**Given records:**
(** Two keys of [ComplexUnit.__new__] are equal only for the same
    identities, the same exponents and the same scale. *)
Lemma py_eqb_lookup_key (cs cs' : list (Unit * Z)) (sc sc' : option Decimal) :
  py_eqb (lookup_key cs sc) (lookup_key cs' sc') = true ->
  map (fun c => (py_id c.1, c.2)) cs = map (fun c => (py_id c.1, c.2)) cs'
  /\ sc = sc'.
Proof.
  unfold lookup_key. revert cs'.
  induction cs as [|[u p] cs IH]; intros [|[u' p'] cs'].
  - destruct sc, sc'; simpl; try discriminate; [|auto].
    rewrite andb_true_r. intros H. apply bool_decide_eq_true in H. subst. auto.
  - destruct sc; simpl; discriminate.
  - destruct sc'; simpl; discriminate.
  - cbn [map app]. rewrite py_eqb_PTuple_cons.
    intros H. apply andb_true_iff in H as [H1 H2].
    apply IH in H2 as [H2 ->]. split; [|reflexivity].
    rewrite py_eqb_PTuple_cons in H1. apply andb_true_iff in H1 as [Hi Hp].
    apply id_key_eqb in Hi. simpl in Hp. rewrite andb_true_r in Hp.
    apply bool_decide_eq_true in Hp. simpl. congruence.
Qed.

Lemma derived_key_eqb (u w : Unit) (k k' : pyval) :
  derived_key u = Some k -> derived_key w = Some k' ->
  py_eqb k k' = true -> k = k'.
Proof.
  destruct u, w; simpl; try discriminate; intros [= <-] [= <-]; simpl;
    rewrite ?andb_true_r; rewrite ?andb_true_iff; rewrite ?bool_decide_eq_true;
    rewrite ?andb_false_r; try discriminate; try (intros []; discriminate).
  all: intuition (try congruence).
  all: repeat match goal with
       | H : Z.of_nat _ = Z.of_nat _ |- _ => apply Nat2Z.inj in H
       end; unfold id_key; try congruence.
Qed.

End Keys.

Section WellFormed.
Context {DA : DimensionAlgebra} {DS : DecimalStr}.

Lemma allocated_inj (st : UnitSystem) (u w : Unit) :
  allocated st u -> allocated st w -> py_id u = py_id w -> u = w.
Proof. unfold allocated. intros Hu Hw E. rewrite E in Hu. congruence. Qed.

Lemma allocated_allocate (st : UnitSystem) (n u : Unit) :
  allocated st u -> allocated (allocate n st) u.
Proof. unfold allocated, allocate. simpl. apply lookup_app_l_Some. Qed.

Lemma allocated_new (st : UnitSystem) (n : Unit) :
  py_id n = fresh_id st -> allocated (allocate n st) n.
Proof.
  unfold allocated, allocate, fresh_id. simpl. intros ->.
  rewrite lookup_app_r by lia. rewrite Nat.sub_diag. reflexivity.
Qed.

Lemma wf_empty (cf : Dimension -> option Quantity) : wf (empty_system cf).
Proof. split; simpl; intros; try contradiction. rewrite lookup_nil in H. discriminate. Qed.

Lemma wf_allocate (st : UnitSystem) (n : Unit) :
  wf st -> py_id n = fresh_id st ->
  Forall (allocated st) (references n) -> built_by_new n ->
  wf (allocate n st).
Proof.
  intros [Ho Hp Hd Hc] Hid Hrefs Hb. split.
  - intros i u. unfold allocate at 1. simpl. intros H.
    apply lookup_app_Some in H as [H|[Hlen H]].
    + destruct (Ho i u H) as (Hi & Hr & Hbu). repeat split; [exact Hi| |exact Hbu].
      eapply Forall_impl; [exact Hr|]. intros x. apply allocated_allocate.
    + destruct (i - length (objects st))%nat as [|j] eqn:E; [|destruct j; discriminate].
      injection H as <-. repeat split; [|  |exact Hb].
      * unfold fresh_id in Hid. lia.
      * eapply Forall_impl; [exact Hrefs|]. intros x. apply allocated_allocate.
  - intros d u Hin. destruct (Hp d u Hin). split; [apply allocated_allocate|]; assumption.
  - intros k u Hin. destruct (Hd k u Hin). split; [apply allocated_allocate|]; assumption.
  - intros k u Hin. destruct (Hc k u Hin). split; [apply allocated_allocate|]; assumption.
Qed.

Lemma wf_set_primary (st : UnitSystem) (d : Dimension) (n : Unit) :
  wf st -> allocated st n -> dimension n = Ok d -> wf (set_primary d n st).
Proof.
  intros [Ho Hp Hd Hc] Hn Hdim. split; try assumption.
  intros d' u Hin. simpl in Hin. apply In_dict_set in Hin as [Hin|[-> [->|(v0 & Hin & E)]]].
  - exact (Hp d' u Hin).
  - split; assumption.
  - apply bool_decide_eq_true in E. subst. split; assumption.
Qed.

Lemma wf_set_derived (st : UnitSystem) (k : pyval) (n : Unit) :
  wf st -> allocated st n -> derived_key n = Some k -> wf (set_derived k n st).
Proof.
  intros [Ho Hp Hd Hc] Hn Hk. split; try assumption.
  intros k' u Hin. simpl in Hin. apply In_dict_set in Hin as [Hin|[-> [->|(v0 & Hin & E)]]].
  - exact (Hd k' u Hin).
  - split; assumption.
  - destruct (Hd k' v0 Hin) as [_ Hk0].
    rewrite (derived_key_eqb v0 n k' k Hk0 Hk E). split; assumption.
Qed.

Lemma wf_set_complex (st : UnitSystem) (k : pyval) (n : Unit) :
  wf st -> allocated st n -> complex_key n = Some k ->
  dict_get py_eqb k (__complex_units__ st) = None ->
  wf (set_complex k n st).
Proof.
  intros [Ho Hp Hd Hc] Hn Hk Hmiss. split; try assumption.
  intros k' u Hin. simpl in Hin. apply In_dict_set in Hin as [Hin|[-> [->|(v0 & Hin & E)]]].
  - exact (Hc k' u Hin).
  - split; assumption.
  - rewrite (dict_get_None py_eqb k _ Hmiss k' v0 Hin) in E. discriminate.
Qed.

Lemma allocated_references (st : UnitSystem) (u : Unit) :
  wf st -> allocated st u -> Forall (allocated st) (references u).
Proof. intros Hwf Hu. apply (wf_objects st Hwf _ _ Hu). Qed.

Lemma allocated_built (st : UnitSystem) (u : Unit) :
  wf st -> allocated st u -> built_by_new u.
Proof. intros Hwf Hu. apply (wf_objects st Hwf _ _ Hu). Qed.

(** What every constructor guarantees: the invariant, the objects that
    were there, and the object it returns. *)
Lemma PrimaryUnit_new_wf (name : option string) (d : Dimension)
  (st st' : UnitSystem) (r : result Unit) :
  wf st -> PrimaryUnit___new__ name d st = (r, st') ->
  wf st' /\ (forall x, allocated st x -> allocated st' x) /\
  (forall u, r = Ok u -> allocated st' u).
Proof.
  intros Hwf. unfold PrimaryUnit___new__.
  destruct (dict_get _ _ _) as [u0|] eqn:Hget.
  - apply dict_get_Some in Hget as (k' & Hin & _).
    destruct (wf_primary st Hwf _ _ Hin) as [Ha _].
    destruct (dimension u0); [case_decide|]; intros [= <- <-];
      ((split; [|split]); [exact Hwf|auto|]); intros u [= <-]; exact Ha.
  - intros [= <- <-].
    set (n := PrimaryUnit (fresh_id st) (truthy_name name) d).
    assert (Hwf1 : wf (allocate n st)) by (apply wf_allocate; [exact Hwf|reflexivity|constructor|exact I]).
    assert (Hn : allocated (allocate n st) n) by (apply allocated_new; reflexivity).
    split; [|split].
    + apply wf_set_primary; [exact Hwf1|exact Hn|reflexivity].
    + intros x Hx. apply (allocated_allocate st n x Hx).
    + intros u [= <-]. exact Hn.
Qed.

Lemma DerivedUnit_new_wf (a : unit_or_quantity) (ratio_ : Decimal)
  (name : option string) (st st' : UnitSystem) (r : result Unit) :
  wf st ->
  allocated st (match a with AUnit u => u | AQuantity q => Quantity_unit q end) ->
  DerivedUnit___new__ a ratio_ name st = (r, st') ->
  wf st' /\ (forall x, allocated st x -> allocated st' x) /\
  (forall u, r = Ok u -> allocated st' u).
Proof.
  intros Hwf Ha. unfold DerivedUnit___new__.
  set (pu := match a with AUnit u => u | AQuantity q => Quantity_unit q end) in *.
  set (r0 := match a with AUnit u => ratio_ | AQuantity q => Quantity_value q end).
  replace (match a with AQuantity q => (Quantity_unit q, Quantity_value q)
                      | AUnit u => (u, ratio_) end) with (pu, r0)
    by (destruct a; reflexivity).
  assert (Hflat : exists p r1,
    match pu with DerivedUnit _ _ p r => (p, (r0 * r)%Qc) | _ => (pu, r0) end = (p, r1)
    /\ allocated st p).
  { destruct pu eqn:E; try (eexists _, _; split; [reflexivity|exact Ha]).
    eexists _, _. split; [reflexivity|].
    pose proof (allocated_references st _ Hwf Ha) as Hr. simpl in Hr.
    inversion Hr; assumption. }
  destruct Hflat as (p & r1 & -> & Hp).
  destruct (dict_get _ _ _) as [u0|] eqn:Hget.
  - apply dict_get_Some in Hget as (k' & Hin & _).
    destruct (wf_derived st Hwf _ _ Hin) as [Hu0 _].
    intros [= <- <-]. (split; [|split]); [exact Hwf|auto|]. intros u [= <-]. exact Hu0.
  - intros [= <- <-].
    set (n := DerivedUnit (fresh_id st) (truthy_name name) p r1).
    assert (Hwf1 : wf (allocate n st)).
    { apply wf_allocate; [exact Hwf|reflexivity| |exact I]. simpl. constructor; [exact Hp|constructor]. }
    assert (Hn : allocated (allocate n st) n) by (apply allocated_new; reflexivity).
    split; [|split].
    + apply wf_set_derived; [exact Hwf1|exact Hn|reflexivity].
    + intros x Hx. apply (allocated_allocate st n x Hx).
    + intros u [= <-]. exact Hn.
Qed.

--

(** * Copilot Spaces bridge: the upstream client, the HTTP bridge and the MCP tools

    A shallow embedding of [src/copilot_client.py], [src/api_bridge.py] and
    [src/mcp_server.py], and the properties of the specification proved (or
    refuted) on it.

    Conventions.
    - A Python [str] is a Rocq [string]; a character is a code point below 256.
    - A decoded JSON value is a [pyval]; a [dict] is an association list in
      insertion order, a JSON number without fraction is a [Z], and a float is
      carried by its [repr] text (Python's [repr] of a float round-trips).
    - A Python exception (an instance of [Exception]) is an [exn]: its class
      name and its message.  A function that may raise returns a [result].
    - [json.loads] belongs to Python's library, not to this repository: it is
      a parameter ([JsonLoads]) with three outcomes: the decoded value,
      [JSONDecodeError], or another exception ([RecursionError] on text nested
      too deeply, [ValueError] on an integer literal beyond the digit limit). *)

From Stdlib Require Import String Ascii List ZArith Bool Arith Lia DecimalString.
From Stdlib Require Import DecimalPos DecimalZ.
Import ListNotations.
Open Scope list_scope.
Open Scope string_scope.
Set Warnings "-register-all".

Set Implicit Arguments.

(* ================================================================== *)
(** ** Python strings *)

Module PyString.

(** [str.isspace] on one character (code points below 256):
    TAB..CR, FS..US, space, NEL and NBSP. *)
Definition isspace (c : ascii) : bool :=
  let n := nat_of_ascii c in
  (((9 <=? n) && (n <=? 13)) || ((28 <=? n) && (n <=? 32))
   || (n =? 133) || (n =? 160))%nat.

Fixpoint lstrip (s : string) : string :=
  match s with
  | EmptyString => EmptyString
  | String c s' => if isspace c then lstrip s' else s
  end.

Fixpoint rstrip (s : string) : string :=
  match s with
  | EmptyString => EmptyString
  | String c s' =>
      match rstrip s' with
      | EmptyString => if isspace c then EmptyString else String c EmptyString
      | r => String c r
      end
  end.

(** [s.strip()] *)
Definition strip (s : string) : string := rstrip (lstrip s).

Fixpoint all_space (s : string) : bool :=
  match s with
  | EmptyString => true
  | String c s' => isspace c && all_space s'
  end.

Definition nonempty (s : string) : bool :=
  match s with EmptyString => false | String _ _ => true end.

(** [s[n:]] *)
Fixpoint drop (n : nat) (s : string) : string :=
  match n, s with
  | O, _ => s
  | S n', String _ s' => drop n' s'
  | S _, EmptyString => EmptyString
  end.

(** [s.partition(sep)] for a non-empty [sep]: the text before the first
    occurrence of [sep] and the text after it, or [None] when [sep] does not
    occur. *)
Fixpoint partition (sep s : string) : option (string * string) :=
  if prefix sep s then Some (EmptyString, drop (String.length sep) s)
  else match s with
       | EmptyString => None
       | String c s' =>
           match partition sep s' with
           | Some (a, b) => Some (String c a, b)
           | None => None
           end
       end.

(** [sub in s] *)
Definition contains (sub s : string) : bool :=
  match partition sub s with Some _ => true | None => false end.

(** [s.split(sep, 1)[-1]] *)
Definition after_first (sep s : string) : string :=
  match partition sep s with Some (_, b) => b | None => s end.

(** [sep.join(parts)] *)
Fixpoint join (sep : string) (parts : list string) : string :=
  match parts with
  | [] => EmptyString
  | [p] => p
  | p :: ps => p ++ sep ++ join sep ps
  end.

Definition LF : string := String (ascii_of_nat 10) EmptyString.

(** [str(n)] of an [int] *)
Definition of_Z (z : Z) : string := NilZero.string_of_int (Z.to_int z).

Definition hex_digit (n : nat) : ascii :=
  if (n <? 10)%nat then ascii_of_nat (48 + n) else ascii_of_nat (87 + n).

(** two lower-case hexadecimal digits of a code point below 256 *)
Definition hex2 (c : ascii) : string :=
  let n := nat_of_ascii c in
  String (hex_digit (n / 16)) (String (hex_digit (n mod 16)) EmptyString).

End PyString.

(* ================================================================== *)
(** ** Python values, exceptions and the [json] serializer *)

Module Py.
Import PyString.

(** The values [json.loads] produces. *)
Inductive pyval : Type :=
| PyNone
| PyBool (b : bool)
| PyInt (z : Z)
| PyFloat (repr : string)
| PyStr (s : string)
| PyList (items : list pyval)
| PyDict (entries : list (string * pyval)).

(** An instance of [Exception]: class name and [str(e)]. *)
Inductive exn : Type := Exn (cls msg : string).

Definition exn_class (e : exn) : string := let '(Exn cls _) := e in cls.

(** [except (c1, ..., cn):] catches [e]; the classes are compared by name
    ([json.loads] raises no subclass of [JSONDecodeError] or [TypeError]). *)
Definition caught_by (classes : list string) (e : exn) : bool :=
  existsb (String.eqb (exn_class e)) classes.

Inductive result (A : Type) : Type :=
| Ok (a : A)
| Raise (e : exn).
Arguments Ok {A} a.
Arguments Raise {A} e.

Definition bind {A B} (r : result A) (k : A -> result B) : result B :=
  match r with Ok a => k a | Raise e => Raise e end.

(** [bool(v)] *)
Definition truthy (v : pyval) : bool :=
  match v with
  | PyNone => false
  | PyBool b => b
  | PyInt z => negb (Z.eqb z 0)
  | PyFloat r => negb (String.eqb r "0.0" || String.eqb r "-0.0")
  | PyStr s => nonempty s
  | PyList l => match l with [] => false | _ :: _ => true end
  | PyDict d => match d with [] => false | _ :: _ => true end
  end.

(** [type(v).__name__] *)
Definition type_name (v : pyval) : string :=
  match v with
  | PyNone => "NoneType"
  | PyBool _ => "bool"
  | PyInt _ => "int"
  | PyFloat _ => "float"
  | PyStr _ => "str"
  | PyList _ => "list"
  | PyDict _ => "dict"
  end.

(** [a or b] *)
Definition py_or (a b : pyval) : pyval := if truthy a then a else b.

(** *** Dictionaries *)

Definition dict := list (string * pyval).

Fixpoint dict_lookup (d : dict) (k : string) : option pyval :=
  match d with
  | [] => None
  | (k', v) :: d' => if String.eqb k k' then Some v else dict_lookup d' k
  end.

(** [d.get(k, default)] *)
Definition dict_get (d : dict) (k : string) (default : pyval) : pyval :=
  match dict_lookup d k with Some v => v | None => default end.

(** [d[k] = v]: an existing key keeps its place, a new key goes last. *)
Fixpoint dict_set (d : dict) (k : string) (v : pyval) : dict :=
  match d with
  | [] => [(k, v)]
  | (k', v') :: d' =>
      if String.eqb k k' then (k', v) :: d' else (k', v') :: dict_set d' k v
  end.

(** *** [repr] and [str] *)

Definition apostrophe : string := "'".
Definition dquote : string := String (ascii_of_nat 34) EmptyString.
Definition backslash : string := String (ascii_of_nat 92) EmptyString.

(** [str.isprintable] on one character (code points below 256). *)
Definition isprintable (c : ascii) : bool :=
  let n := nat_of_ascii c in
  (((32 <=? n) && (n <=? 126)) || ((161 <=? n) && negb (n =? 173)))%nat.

**Problem to work on:** Extract from the records above the lines from the one containing "Lemma allocated_references (st" to the one containing "set (n := PrimaryUnit", both lines included, exactly as they appear and with nothing else.

**Response to the exercise:**
Lemma allocated_references (st : UnitSystem) (u : Unit) :
  wf st -> allocated st u -> Forall (allocated st) (references u).
Proof. intros Hwf Hu. apply (wf_objects st Hwf _ _ Hu). Qed.

Lemma allocated_built (st : UnitSystem) (u : Unit) :
  wf st -> allocated st u -> built_by_new u.
Proof. intros Hwf Hu. apply (wf_objects st Hwf _ _ Hu). Qed.

(** What every constructor guarantees: the invariant, the objects that
    were there, and the object it returns. *)
Lemma PrimaryUnit_new_wf (name : option string) (d : Dimension)
  (st st' : UnitSystem) (r : result Unit) :
  wf st -> PrimaryUnit___new__ name d st = (r, st') ->
  wf st' /\ (forall x, allocated st x -> allocated st' x) /\
  (forall u, r = Ok u -> allocated st' u).
Proof.
  intros Hwf. unfold PrimaryUnit___new__.
  destruct (dict_get _ _ _) as [u0|] eqn:Hget.
  - apply dict_get_Some in Hget as (k' & Hin & _).
    destruct (wf_primary st Hwf _ _ Hin) as [Ha _].
    destruct (dimension u0); [case_decide|]; intros [= <- <-];
      ((split; [|split]); [exact Hwf|auto|]); intros u [= <-]; exact Ha.
  - intros [= <- <-].
    set (n := PrimaryUnit (fresh_id st) (truthy_name name) d).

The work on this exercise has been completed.